:: GOAL OF THE EXERCISE ::
Only the lines below starting at the one containing "(** ** Positions and cells *)" and ending at the one containing "Lemma same_lap a" belong in the answer, each copied exactly.

+--

Definition step (s : State) (m : Move) : State :=
  match m with
  | CallEnqueue t v => match pcs s t with Idle => goto s t (EnqLoad v) | _ => s end
  | CallDequeue t => match pcs s t with Idle => goto s t DeqLoad | _ => s end
  | Run t spurious => run s t spurious
  end.

Definition size (s : State) : Z := if dequeue_pos_ s <? enqueue_pos_ s then enqueue_pos_ s - dequeue_pos_ s else 0.
End Queue.
Arguments Pc : clear implicits.
Arguments Result : clear implicits.
Arguments State : clear implicits.
Arguments Move : clear implicits.

(** ** Positions and cells *)

Section Laps.
Context (bits : Z) (Hbits : 1 <= bits <= 32).
Abbreviation cap := (Capacity bits).

Lemma cap_bounds : 2 <= cap <= 2 ^ 32.
Proof. unfold Capacity. split; [change 2 with (2 ^ 1) at 1|]; apply Z.pow_le_mono_r; lia. Qed.

Lemma cell_mod pos : cell bits pos = pos mod cap.
Proof. unfold cell, mask_, Capacity. apply land_low. lia. Qed.

(** Two positions of one cell are a lap apart. *)
Lemma lap a b : cell bits a = cell bits b -> a < b -> a + cap <= b.
Proof.
  rewrite !cell_mod. pose proof cap_bounds. intros E Hlt. pose proof (Z.div_mod a cap) as Ha. pose proof (Z.div_mod b cap) as Hb. rewrite E in Ha.
  assert (a / cap < b / cap) by nia. nia.
Qed.

Lemma same_lap a b : cell bits a = cell bits b -> a < b + cap -> b < a + cap -> a = b.
Proof. intros E H1 H2. destruct (Z.lt_trichotomy a b) as [Hlt|[Heq|Hlt]]; [apply lap in Hlt; [lia|done]|done|]. apply lap in Hlt; [lia|done]. Qed.

Lemma cell_next k : cell bits (k + cap) = cell bits k.
Proof. rewrite !cell_mod. pose proof cap_bounds. rewrite <- (Z.mod_add k 1 cap) by lia. f_equal. lia. Qed.

Lemma cell_succ k : cell bits (k + 1) <> cell bits k.
Proof. intros E. symmetry in E. apply lap in E; [|lia]. pose proof cap_bounds. lia. Qed.

Lemma cell_range k : 0 <= cell bits k < cap.
Proof. rewrite cell_mod. apply Z.mod_pos_bound. pose proof cap_bounds. lia. Qed.

Lemma cell_id i : 0 <= i < cap -> cell bits i = i.
Proof. intros Hi. rewrite cell_mod. by apply Z.mod_small. Qed.
End Laps.

(** ** The invariant *)

Section Invariant.
Context {A : Type} (bits : Z) (Hbits : 1 <= bits <= 32).
Abbreviation cap := (Capacity bits).
Abbreviation at_cell := (cell bits).
Implicit Types (s : State A) (p : Pc A).

(** The value of the enqueue number [k]. *)
Definition ticket s (k : Z) : option A := enqueued s !! Z.to_nat k.

(** Cell [i] serves position [k]: it waits for the value of [k], or holds it, or its
    value is being read. *)
Definition serves s (i k : Z) : Prop :=
  at_cell k = i /\ 0 <= k /\ k - cap < dequeue_pos_ s /\ enqueue_pos_ s <= k + cap /\ k < enqueue_pos_ s + cap /\
  (sequence s i = k /\ (enqueue_pos_ s <= k \/ dequeue_pos_ s <= k < enqueue_pos_ s) \/
   sequence s i = k + 1 /\ k < enqueue_pos_ s /\ (dequeue_pos_ s <= k -> exists v, ticket s k = Some v /\ cell_data s i = Some v)).

(** What a thread knows. *)
Definition pc_ok s p : Prop :=
  match p with
  | EnqLoop _ pos => 0 <= pos <= enqueue_pos_ s
  | EnqCas _ pos => 0 <= pos <= enqueue_pos_ s /\ (pos = enqueue_pos_ s -> sequence s (at_cell pos) = pos)
  | EnqWrite v pos => 0 <= pos /\ dequeue_pos_ s <= pos < enqueue_pos_ s /\ sequence s (at_cell pos) = pos /\ ticket s pos = Some v
  | EnqPublish v pos => 0 <= pos /\ dequeue_pos_ s <= pos < enqueue_pos_ s /\ sequence s (at_cell pos) = pos /\ ticket s pos = Some v /\ cell_data s (at_cell pos) = Some v
  | DeqLoop pos => 0 <= pos <= dequeue_pos_ s
  | DeqCas pos => 0 <= pos <= dequeue_pos_ s /\ (pos = dequeue_pos_ s -> sequence s (at_cell pos) = pos + 1)
  | DeqRead pos => 0 <= pos < dequeue_pos_ s /\ sequence s (at_cell pos) = pos + 1 /\ exists v, ticket s pos = Some v /\ cell_data s (at_cell pos) = Some v
  | DeqRelease pos x => 0 <= pos < dequeue_pos_ s /\ sequence s (at_cell pos) = pos + 1 /\ exists v, ticket s pos = Some v /\ x = Some v
  | _ => True
  end.

(** The position a thread has claimed, to write or to read. *)
Definition claim p : option (bool * Z) :=
  match p with
  | EnqWrite _ pos | EnqPublish _ pos => Some (true, pos)
  | DeqRead pos | DeqRelease pos _ => Some (false, pos)
  | _ => None
  end.

Definition dequeued_pos (r : Result A) : option Z := match r with Dequeued pos _ => Some pos | _ => None end.

Record inv s : Prop := {
  i_pos : 0 <= dequeue_pos_ s <= enqueue_pos_ s;
  i_len : enqueue_pos_ s = len (enqueued s);
  i_cell : forall i, 0 <= i < cap -> exists k, serves s i k;
  i_pc : forall t, pc_ok s (pcs s t);
  i_claim : forall t t' c, claim (pcs s t) = Some c -> claim (pcs s t') = Some c -> t = t';
  i_done : forall k x, Dequeued k x ∈ results s -> 0 <= k < dequeue_pos_ s /\ k + cap <= sequence s (at_cell k) /\ exists v, x = Some v /\ ticket s k = Some v;
  i_once : NoDup (omap dequeued_pos (results s));
  i_all : forall k, 0 <= k < dequeue_pos_ s -> (exists x, Dequeued k x ∈ results s) \/ exists t, claim (pcs s t) = Some (false, k);
  i_pending : forall k, dequeue_pos_ s <= k < enqueue_pos_ s -> sequence s (at_cell k) = k -> exists t, claim (pcs s t) = Some (true, k)
}.

Lemma new_inv : inv new.
Proof.
  pose proof (cap_bounds bits Hbits). split; try done.
  - intros i Hi. exists i. unfold serves. cbn. rewrite (cell_id bits Hbits) by done. repeat split; lia || (left; lia).
  - intros k x Hk. by apply elem_of_nil in Hk.
  - constructor.
  - cbn. intros k Hk. lia.
  - cbn. intros k Hk. lia.
Qed.

Lemma set_pc_same (f : nat -> Pc A) t p : set_pc f t p t = p.
Proof. unfold set_pc. by rewrite Nat.eqb_refl. Qed.

Lemma set_pc_other (f : nat -> Pc A) t p t' : t' <> t -> set_pc f t p t' = f t'.
Proof. unfold set_pc. by destruct (Nat.eqb_spec t' t). Qed.

Lemma set_at_same {B} (f : Z -> B) i x : set_at f i x i = x.
Proof. unfold set_at. by rewrite Z.eqb_refl. Qed.

Lemma set_at_other {B} (f : Z -> B) i x j : j <> i -> set_at f i x j = f j.
Proof. unfold set_at. by destruct (Z.eqb_spec j i). Qed.

(** The position a cell serves is read off its sequence number. *)
Lemma serves_wait s i k pos : serves s i k -> sequence s i = pos -> at_cell pos = i -> k = pos.
Proof. intros (<- & _ & _ & _ & _ & [[Hk _]|[Hk _]]) Hs E; [lia|]. replace pos with (k + 1) in E by lia. by apply cell_succ in E. Qed.

Lemma serves_holds s i k pos : serves s i k -> sequence s i = pos + 1 -> at_cell pos = i -> k = pos.
Proof. intros (<- & _ & _ & _ & _ & [[Hk _]|[Hk _]]) Hs E; [|lia]. replace k with (pos + 1) in E by lia. symmetry in E. by apply cell_succ in E. Qed.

+--

:: TASK SOLUTION ::
(** ** Positions and cells *)

Section Laps.
Context (bits : Z) (Hbits : 1 <= bits <= 32).
Abbreviation cap := (Capacity bits).

Lemma cap_bounds : 2 <= cap <= 2 ^ 32.
Proof. unfold Capacity. split; [change 2 with (2 ^ 1) at 1|]; apply Z.pow_le_mono_r; lia. Qed.

Lemma cell_mod pos : cell bits pos = pos mod cap.
Proof. unfold cell, mask_, Capacity. apply land_low. lia. Qed.

(** Two positions of one cell are a lap apart. *)
Lemma lap a b : cell bits a = cell bits b -> a < b -> a + cap <= b.
Proof.
  rewrite !cell_mod. pose proof cap_bounds. intros E Hlt. pose proof (Z.div_mod a cap) as Ha. pose proof (Z.div_mod b cap) as Hb. rewrite E in Ha.
  assert (a / cap < b / cap) by nia. nia.
Qed.

Lemma same_lap a b : cell bits a = cell bits b -> a < b + cap -> b < a + cap -> a = b.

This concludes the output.